As artificial intelligence (AI) in the insurance industry continues to transform the sector, bringing unprecedented innovation, efficiency, and enhanced customer service, insurers and regulators alike must grapple with how to harness its potential while safeguarding consumer data and maintaining trust.
A 2025 survey conducted by the National Association of Insurance Commissioners (NAIC) across 16 states revealed that 84% of health insurers are already utilizing AI and machine learning (ML) in some capacity, underscoring the urgent need for structured AI governance systems to ensure compliance with current and forthcoming regulations.
AI systems will only continue to grow and evolve. Therefore, it’s imperative for insurers to establish a robust data governance framework to govern these systems and manage risk effectively and responsibly.

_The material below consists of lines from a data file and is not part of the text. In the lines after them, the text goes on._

(** The hand-written exchange sort is a sort. *)
Lemma exchangeSort_sorts l : exchangeSort (length l) l = merge_sort refLe l.
Proof.
  destruct (exchangeSort_spec (length l) l) as [HP HS]; [done|].
  apply (StronglySorted_unique refLe); [done|apply StronglySorted_merge_sort; apply _|by rewrite HP, merge_sort_Permutation].
Qed.

(** ** The candidate set *)

Lemma appendMissing_spec refs ts :
  NoDup refs → NoDup (appendMissing refs ts) ∧ (∀ x, x ∈ appendMissing refs ts ↔ x ∈ refs ∨ x ∈ rtCreated <$> ts).
Proof.
  revert refs. induction ts as [|t ts IH]; intros refs Hnd; csimpl; [split; [done|set_solver]|].
  unfold containsRecoveryRef. case_bool_decide as Hin.
  - destruct (IH refs Hnd) as [H1 H2]. split; [done|]. intros x. rewrite H2. set_solver.
  - destruct (IH (refs ++ [rtCreated t])) as [H1 H2].
    { apply NoDup_app. split_and!; [done|set_solver|apply NoDup_singleton]. }
    split; [done|]. intros x. rewrite H2. set_solver.
Qed.

Lemma sorted_NoDup l : StronglySorted refLt l → NoDup l.
Proof.
  induction 1 as [|x l HS IH Hx]; constructor; [|done]. intros Hin. rewrite Forall_forall in Hx.
  by apply (refLt_irrefl x), Hx.
Qed.

Lemma le_lt_sorted l : NoDup l → StronglySorted refLe l → StronglySorted refLt l.
Proof.
  intros Hnd. induction 1 as [|x l HS IH Hx]; constructor; apply NoDup_cons in Hnd as [Hn Hnd]; [by apply IH|].
  rewrite Forall_forall in Hx |- *. intros y Hy. destruct (Hx y Hy) as [->|?]; [done|done].
Qed.

(** Its references: the expected members and the replacements, strictly sorted. *)
Definition recoveredRefs (o : RecoveryOperation) : list ServiceRef :=
  merge_sort refLe (appendMissing (refsOf (roExpected o)) (default [] (roTargets o))).

Lemma candidate_refs o : refsOf (recoveryPublishedSet o) = recoveredRefs o.
Proof. unfold recoveryPublishedSet, refsOf. simpl. by rewrite default_appendNil, exchangeSort_sorts. Qed.

Lemma valid_sorted set : validDrainServiceSet set = true → StronglySorted refLt (refsOf set).
Proof.
  unfold validDrainServiceSet, refsOf. destruct (Refs set), (Tags set); rewrite ?andb_false_r; try done.
  intros H. bool_prop. by apply strictlySorted_spec.
Qed.
(** What never changes back: drains move along their phases, decided stops and
    completed recoveries stay. *)
Record later (s0 s : drainCoordinatorService) : Prop := {
  lt_drains : ∀ id r, operations s0 !! id = Some r → ∃ r', operations s !! id = Some r' ∧ drainStep r r' ∧ (rank (doPhase (drOperation r)) = 0%nat → r' = r);
  lt_stops : ∀ id r, stops s0 !! id = Some r →
    ∃ r', stops s !! id = Some r' ∧ (stopTerminal (soPhase (spOperation r)) = true → r' = r);
  lt_recoveries : ∀ id r, recoveries s0 !! id = Some r →
    ∃ r', recoveries s !! id = Some r' ∧ (roPhase (rpOperation r) = RecoveryCompleted → r' = r)
}.

Section Base.
(** An earlier state of the service. *)
Context (s0 : drainCoordinatorService).

(** [n] bounds the number of audits so far. *)
Record coInv (n : nat) (w : world) : Prop := {
  ci_limit : 0 < AuditLimit (coConfig (svc w));
  ci_drains : ∀ id r, operations (svc w) !! id = Some r → drainOk r (log w) ∧ sdRequestID (drRequest r) = id;
  ci_stops : ∀ id r, stops (svc w) !! id = Some r →
    ∃ d, operations (svc w) !! id = Some d ∧ stopOk d r (log w);
  ci_recoveries : ∀ id r, recoveries (svc w) !! id = Some r → recoveryOk r (log w);
  ci_orders : ordersOk (log w);
  ci_audits : ∃ hist, auditWindow (svc w) hist ∧ (length hist ≤ n)%nat;
  ci_later : later s0 (svc w)
}.

Lemma coInv_mono n m w : (n ≤ m)%nat → coInv n w → coInv m w.
Proof. intros Hnm [? ? ? ? ? (h & ? & ?) ?]. split; try done. exists h. split; [done|lia]. Qed.

(** ** A logic over the whole world *)

Definition wspec {X} (P : world → Prop) (m : Co X) (R : X → world → Prop) : Prop := ∀ w, P w → R (m w).2 (m w).1.

Lemma wspec_ret {X} (P : world → Prop) (x : X) R : (∀ w, P w → R x w) → wspec P (mret x) R.
Proof. intros H w Hw. by apply H. Qed.
Lemma wspec_bind {X Y} P (m : Co X) (k : X → Co Y) R R' :
  wspec P m R → (∀ x, wspec (R x) (k x) R') → wspec P (m ≫= k) R'.
Proof.
  intros Hm Hk w Hw. unfold mbind, co_bind. specialize (Hm w Hw). destruct (m w) as [w1 x]. by apply Hk.
Qed.
Lemma wspec_gets {X} P (f : drainCoordinatorService → X) : wspec P (gets f) (λ x w, P w ∧ x = f (svc w)).
Proof. by intros w Hw. Qed.
Lemma wspec_mono {X} (P P' : world → Prop) (m : Co X) (R R' : X → world → Prop) :
  wspec P' m R' → (∀ w, P w → P' w) → (∀ x w, R' x w → R x w) → wspec P m R.
Proof. intros H HP HR w Hw. auto. Qed.
Lemma wspec_extract {X} (A : Prop) (P : world → Prop) (m : Co X) R : (∀ w, P w → A) → (A → wspec P m R) → wspec P m R.
Proof. intros HA H w Hw. apply H; [by eapply HA|done]. Qed.

Lemma co_assoc {X Y Z} (m : Co X) (f : X → Co Y) (g : Y → Co Z) w : ((m ≫= f) ≫= g) w = (m ≫= λ x, f x ≫= g) w.
Proof. unfold mbind, co_bind. by destruct (m w). Qed.

(** The tables, which neither metrics nor audits touch. *)
Definition tables (s : drainCoordinatorService) := (coConfig s, operations s, stops s, recoveries s).

Lemma coInv_grow n w w' :
  coInv n w → stored (svc w') = stored (svc w) → log w `prefix_of` log w' → ordersOk (log w') → coInv n w'.
Proof.
  intros [H1 H2 H3 H4 _ H6 [L1 L2 L3]] Hs Hl Ho. unfold stored in Hs. injection Hs as E1 E2 E3 E4 E5 E6.
  split; [by rewrite E1|..|].
  - intros id r Hr. rewrite E2 in Hr. destruct (H2 id r Hr) as [? ?]. split; [by eapply drainOk_grows|done].
  - intros id r Hr. rewrite E3 in Hr. destruct (H3 id r Hr) as (d & ? & ?). exists d. rewrite E2.
    split; [done|by eapply stopOk_grows].
  - intros id r Hr. rewrite E4 in Hr. by eapply recoveryOk_grows, H4.
  - done.
  - unfold auditWindow. by rewrite E1, E5, E6.
  - split; rewrite ?E2, ?E3, ?E4; done.
Qed.

(** A program that only calls keeps the invariant and the tables. *)
Lemma wspec_ospec {X} n F (P : list event → Prop) (m : Co X) R :
  ospec P m R →
  wspec (λ w, (coInv n w ∧ F (tables (svc w))) ∧ P (log w)) m (λ x w, (coInv n w ∧ F (tables (svc w))) ∧ R x (log w)).
Proof.
  intros H w [[Hinv HF] Hw]. destruct (H w Hw (ci_orders _ _ Hinv)) as (H1 & H2 & H3 & H4).
  split; [split|done]; [by eapply coInv_grow|]. unfold stored in H1. injection H1 as E1 E2 E3 E4 _ _.
  unfold tables. by rewrite E1, E2, E3, E4.
Qed.

Lemma wspec_spec {X} n F (P : list event → Prop) (m : Co X) R :
  spec P m R →
  wspec (λ w, (coInv n w ∧ F (tables (svc w))) ∧ P (log w)) m (λ x w, (coInv n w ∧ F (tables (svc w))) ∧ R x (log w)).
Proof. intros H. by apply wspec_ospec, ospec_spec. Qed.

Lemma wspec_inc n F name : wspec (λ w, coInv n w ∧ F (tables (svc w))) (inc name) (λ _ w, coInv n w ∧ F (tables (svc w))).
Proof. intros w [[? ? ? ? ? ? []] HF]. split; [split; try done; by split|done]. Qed.

Lemma wspec_putOperation n id r (Q : list event → Prop) :
  wspec (λ w, coInv n w ∧ (drainOk r (log w) ∧ sdRequestID (drRequest r) = id ∧ Q (log w))
              ∧ ∀ d, operations (svc w) !! id = Some d →
                   drainStep d r ∧ (rank (doPhase (drOperation d)) = 0%nat → r = d))
    (putOperation id r) (λ _ w, coInv n w ∧ operations (svc w) !! id = Some r ∧ Q (log w)).
Proof.
  intros w ([] & (Hok & Hid & HQ) & Hready). split_and!; [|apply lookup_insert_eq|done]. split; simpl; try done.
  - intros id' r' Hr'. destruct (decide (id = id')) as [<-|Hne].
    + rewrite lookup_insert_eq in Hr'. by injection Hr' as <-.
    + rewrite lookup_insert_ne in Hr' by done. auto.
  - intros id' r' Hr'. destruct (ci_stops0 id' r' Hr') as (d & Hd & Hs). exists d. split; [|done].
    destruct (decide (id = id')) as [<-|Hne]; [|by rewrite lookup_insert_ne].
    rewrite lookup_insert_eq. f_equal. apply (Hready d Hd). by rewrite (so_ready _ _ _ Hs).
  - destruct ci_later0 as [L1 L2 L3]. split; try done. intros id' r' Hr'. destruct (L1 id' r' Hr') as (r1 & Hr1 & Hst & Hfin). simpl.
    destruct (decide (id = id')) as [<-|Hne]; [|rewrite lookup_insert_ne by done; by exists r1].
    exists r. rewrite lookup_insert_eq. destruct (Hready r1 Hr1) as [H1 H2]. split_and!; [done|by etrans|]. intros H0. specialize (Hfin H0). subst r1. by apply H2.
Qed.

Lemma wspec_putStop n id d r :
  wspec (λ w, (coInv n w ∧ operations (svc w) !! id = Some d) ∧ stopOk d r (log w)
              ∧ ∀ r1, stops (svc w) !! id = Some r1 → stopTerminal (soPhase (spOperation r1)) = false)
    (putStop id r) (λ _ w, coInv n w).
Proof.
  intros w ([[] Hd] & Hok & Hopen). split; simpl; try done.
  - intros id' r' Hr'. destruct (decide (id = id')) as [<-|Hne].
    + rewrite lookup_insert_eq in Hr'. injection Hr' as <-. by exists d.
    + rewrite lookup_insert_ne in Hr' by done. auto.
  - destruct ci_later0 as [L1 L2 L3]. split; try done. intros id' r' Hr'. destruct (L2 id' r' Hr') as (r1 & Hr1 & Hst). simpl.
    destruct (decide (id = id')) as [<-|Hne]; [|rewrite lookup_insert_ne by done; by exists r1].
    exists r. rewrite lookup_insert_eq. split; [done|]. intros Ht. rewrite (Hst Ht) in Hr1. apply Hopen in Hr1. congruence.
Qed.

Lemma wspec_putRecovery n id r :
  wspec (λ w, coInv n w ∧ recoveryOk r (log w)
              ∧ ∀ r1, recoveries (svc w) !! id = Some r1 → roPhase (rpOperation r1) ≠ RecoveryCompleted)
    (putRecovery id r) (λ _ w, coInv n w).
Proof.
  intros w ([] & Hok & Hopen). split; simpl; try done.
  - intros id' r' Hr'. destruct (decide (id = id')) as [<-|Hne].
    + rewrite lookup_insert_eq in Hr'. by injection Hr' as <-.
    + rewrite lookup_insert_ne in Hr' by done. by eapply ci_recoveries0.
  - destruct ci_later0 as [L1 L2 L3]. split; try done. intros id' r' Hr'. destruct (L3 id' r' Hr') as (r1 & Hr1 & Hst). simpl.
    destruct (decide (id = id')) as [<-|Hne]; [|rewrite lookup_insert_ne by done; by exists r1].
    exists r. rewrite lookup_insert_eq. split; [done|]. intros Ht. rewrite (Hst Ht) in Hr1. by apply Hopen in Hr1.
Qed.

(** ** Audits *)

Lemma window_push (hist : list DrainAudit) a lim : (0 < lim)%nat →
  let l := drop (length hist - lim) hist ++ [a] in
  (if (Z.of_nat (length l) <=? Z.of_nat lim)%Z then l else drop (Z.to_nat (Z.of_nat (length l) - Z.of_nat lim)) l)
  = drop (length (hist ++ [a]) - lim) (hist ++ [a]).
Proof.
  intros Hlim. cbv zeta. rewrite !length_app, length_drop. simpl.
  destruct (_ <=? _) eqn:E; bool_prop.
  - replace (length hist - lim)%nat with 0%nat by lia. replace (length hist + 1 - lim)%nat with 0%nat by lia. done.
  - replace (Z.to_nat _) with 1%nat by lia.
    rewrite <- drop_app_le by lia. rewrite drop_drop. f_equal. lia.
Qed.

Section Facts.
Context {EN : Env} (clock_ok : ∀ l, 0 < ansClock l).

Regulatory Concerns: The NAIC’s AI Governance Framework
The NAIC has taken a proactive stance, issuing governance principles and model bulletins to guide the ethical and effective use of AI in insurance operations. And while these principles are not legally binding, nearly 25 states have adopted the NAIC’s model bulletin, signaling a shift toward enforceable standards. States including California, Colorado, New York and Texas have enacted their own separate and distinct AI regulations for insurers.
The NAIC’s model bulletin on AI governance outlines a comprehensive framework built on five core principles:
- Transparency: Insurers must ensure that AI systems are explainable and that decision-making processes are understandable to regulators and consumers.
- Accountability: Clear lines of responsibility must be established for AI-driven decisions, especially when outcomes affect policyholders.
- Fairness and Equity: AI must be designed to avoid discriminatory outcomes, with mechanisms in place to detect and mitigate bias.
- Privacy and Data Protection: Robust safeguards are required to protect sensitive consumer data used in AI models.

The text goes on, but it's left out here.